You ought to know by now, Radical, that Catholicism proclaims that the Catholic faith was whole and entire before a word of the NT was ever put to writ.
and at the same time it proclaims at lot of developments to that supposedly whole and entire faith….it can’t be both….you are talking out of both sides of your mouth
And thus anything that we proclaim today, (including the canon of Scripture to which you give tacit though unacknowledged submission to the authority of the CC), came from the Apostles.
That seems more than a little off…it seems to be entirely: Let’s pretend this so that we feel better about ourselves. The canon simply wasn’t provided by the apostles
But the point is that it demonstrates that not everything Jesus proclaimed was written in the Gospels.
it is a point that doesn’t need to be made b/c it is so obvious…the further obvious point is that simply b/c there is much that wasn’t written down, it doesn’t follow that whatever you put forward will form part of what Christ actually said. And so the question today is….wait for it…
drum roll, please!…. What do we have outside of scripture that can be shown to be an actual teaching of Jesus?
And then that prompts the question: how did the inspired writer know about these words of Jesus, and why did he assume that his readers knew about these words of Jesus?
…and so the question today is….wait for it…
drum roll, please!…. What do we have outside of scripture that can be shown to be an actual teaching of the apostles? Just claiming it to be an apostolic teaching like you did here:
Yes, and one answer is the canon of Scripture.
Another is the Divine Liturgy.
Is wishful thinking…please provide some substance to your claim! Try again! Demonstrate that it is an inspired apostolic teaching….
First you’ll have to say how you know that what St. Mark wrote was actually a teaching of Christ.
Because you have given tacit approval and faith in the authority of the Catholic Church to declare for you that the Gospel of Mark is theopneustos.
no, it is b/c I believe that the Church of the mid second century did a proper job of it by recognizing that gospel as scripture….your “Catholic Church” differs from that church by the additional teachings of yours and therefore it really isn’t the same church. Further, if an older and better manuscript of that gospel was found, I would entertain revising the contents of scripture.
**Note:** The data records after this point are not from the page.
(** The words of the two kinds of description. *)
Lemma sd_words c e : 0 <= c < 2 ^ 12 -> 0 <= e < 8 ->
  let r := [0x928040CB; 0x3EF84FFF .| u32 ((c .& 3) .<< 30) .| (e .<< 15); 0x5F5A8000 .| ((c .>> 2) .& 0x3FF); 0x00260032] in
  UNSTUFF_BITS r 126 2 = 0 /\ csd_capacity r = (1 + c) * 2 ^ (e + 12).
Proof.
  intros Hc He. cbv zeta. change 3 with (Z.ones 2). change 0x3FF with (Z.ones 10). rewrite !Z.land_ones, Z.shiftr_div_pow2 by lia. change (2 ^ 2) with 4. change (2 ^ 10) with 1024.
  pose proof (Z.div_mod c 4 ltac:(lia)) as Hd. pose proof (Z.mod_pos_bound c 4 ltac:(lia)) as Hm. set (c2 := c mod 4) in *. set (c10 := c / 4) in *.
  rewrite (Z.mod_small c10) by lia. rewrite wrap_small by (unfold in_u; rewrite Z.shiftl_mul_pow2 by lia; lia).
  rewrite (lor_shifted 0x3EF84FFF) by lia. rewrite (Z.lor_comm 0x5F5A8000). change 0x5F5A8000 with (0xBEB5 .<< 15). rewrite (lor_shifted c10) by lia.
  replace (0x3EF84FFF + c2 * 2 ^ 30) with (0x4FFF .| ((0xFBE + c2 * 2 ^ 12) .<< 18)) by (rewrite lor_shifted; lia).
  rewrite <- Z.lor_assoc. replace ((0xFBE + c2 * 2 ^ 12) .<< 18) with (((0xFBE + c2 * 2 ^ 12) .<< 3) .<< 15) by (rewrite Z.shiftl_shiftl by lia; done).
  rewrite <- Z.shiftl_lor, (Z.lor_comm (_ .<< 3)), (lor_shifted e) by lia. rewrite lor_shifted by lia. set (r := [_; _; _; _]).
  assert (csd_value r = 0x928040CB + 2 ^ 32 * (0x4FFF + (e + (0xFBE + c2 * 2 ^ 12) * 2 ^ 3) * 2 ^ 15) + 2 ^ 64 * (c10 + 0xBEB5 * 2 ^ 15) + 2 ^ 96 * 0x00260032) as Er
    by (unfold r, csd_value; cbn [foldr]; lia).
  clearbody r. assert (UNSTUFF_BITS r 126 2 = 0) as Ev by (apply (field_at r 126 2 (0x928040CB + 2 ^ 32 * (0x4FFF + (e + (0xFBE + c2 * 2 ^ 12) * 2 ^ 3) * 2 ^ 15) + 2 ^ 64 * (c10 + 0xBEB5 * 2 ^ 15) + 2 ^ 96 * 0x00260032) 0 0); lia).
  split; [done|]. unfold csd_capacity. rewrite Ev.
  rewrite (field_at r 47 3 (0x928040CB + 2 ^ 32 * 0x4FFF) e (0xFBE + c2 * 2 ^ 12 + 2 ^ 14 * (c10 + 0xBEB5 * 2 ^ 15) + 2 ^ 46 * 0x00260032)) by lia.
  rewrite (field_at r 62 12 (0x928040CB + 2 ^ 32 * (0x4FFF + (e + 0xFBE * 2 ^ 3) * 2 ^ 15)) c (0xBEB5 * 2 ^ 5 + 2 ^ 22 * 0x00260032)) by lia.
  rewrite (field_at r 80 4 (0x928040CB + 2 ^ 32 * (0x4FFF + (e + (0xFBE + c2 * 2 ^ 12) * 2 ^ 3) * 2 ^ 15) + 2 ^ 64 * (c10 + 2 ^ 15)) 10 (0x5F5 + 2 ^ 12 * 0x00260032)) by lia.
  cbn [Z.eqb]. rewrite <- Z.mul_assoc, <- Z.pow_add_r by lia. do 2 f_equal. lia.
Qed.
You would not know the teachings of Christ–that he really, truly said, for example, “I am the Bread of Life”–except for the authority of the Catholic Church.
if God wanted to preserve that teaching, then it would have been preserved…that he used flawed men for the preservation is no grand thing (for those flawed men….it is about what God did)…IIRC he used Pharisees and the teachers of the law to preserve and recognize what Moses said…does that mean that your Church recognizes and submits to the authority of the Pharisees?
And you know this, how? ….The ONLY way you know is because…
the Catholic Church discerned this for you.
and the only way Peter could identify Jesus as being from God the Father is b/c the Father granted Peter that insight….it surely didn’t follow that everything Peter did before and after that inspired insight was also inspired….but then again, if you are inclined to submit to the authority of the Pharisees, then maybe this point will be lost on you.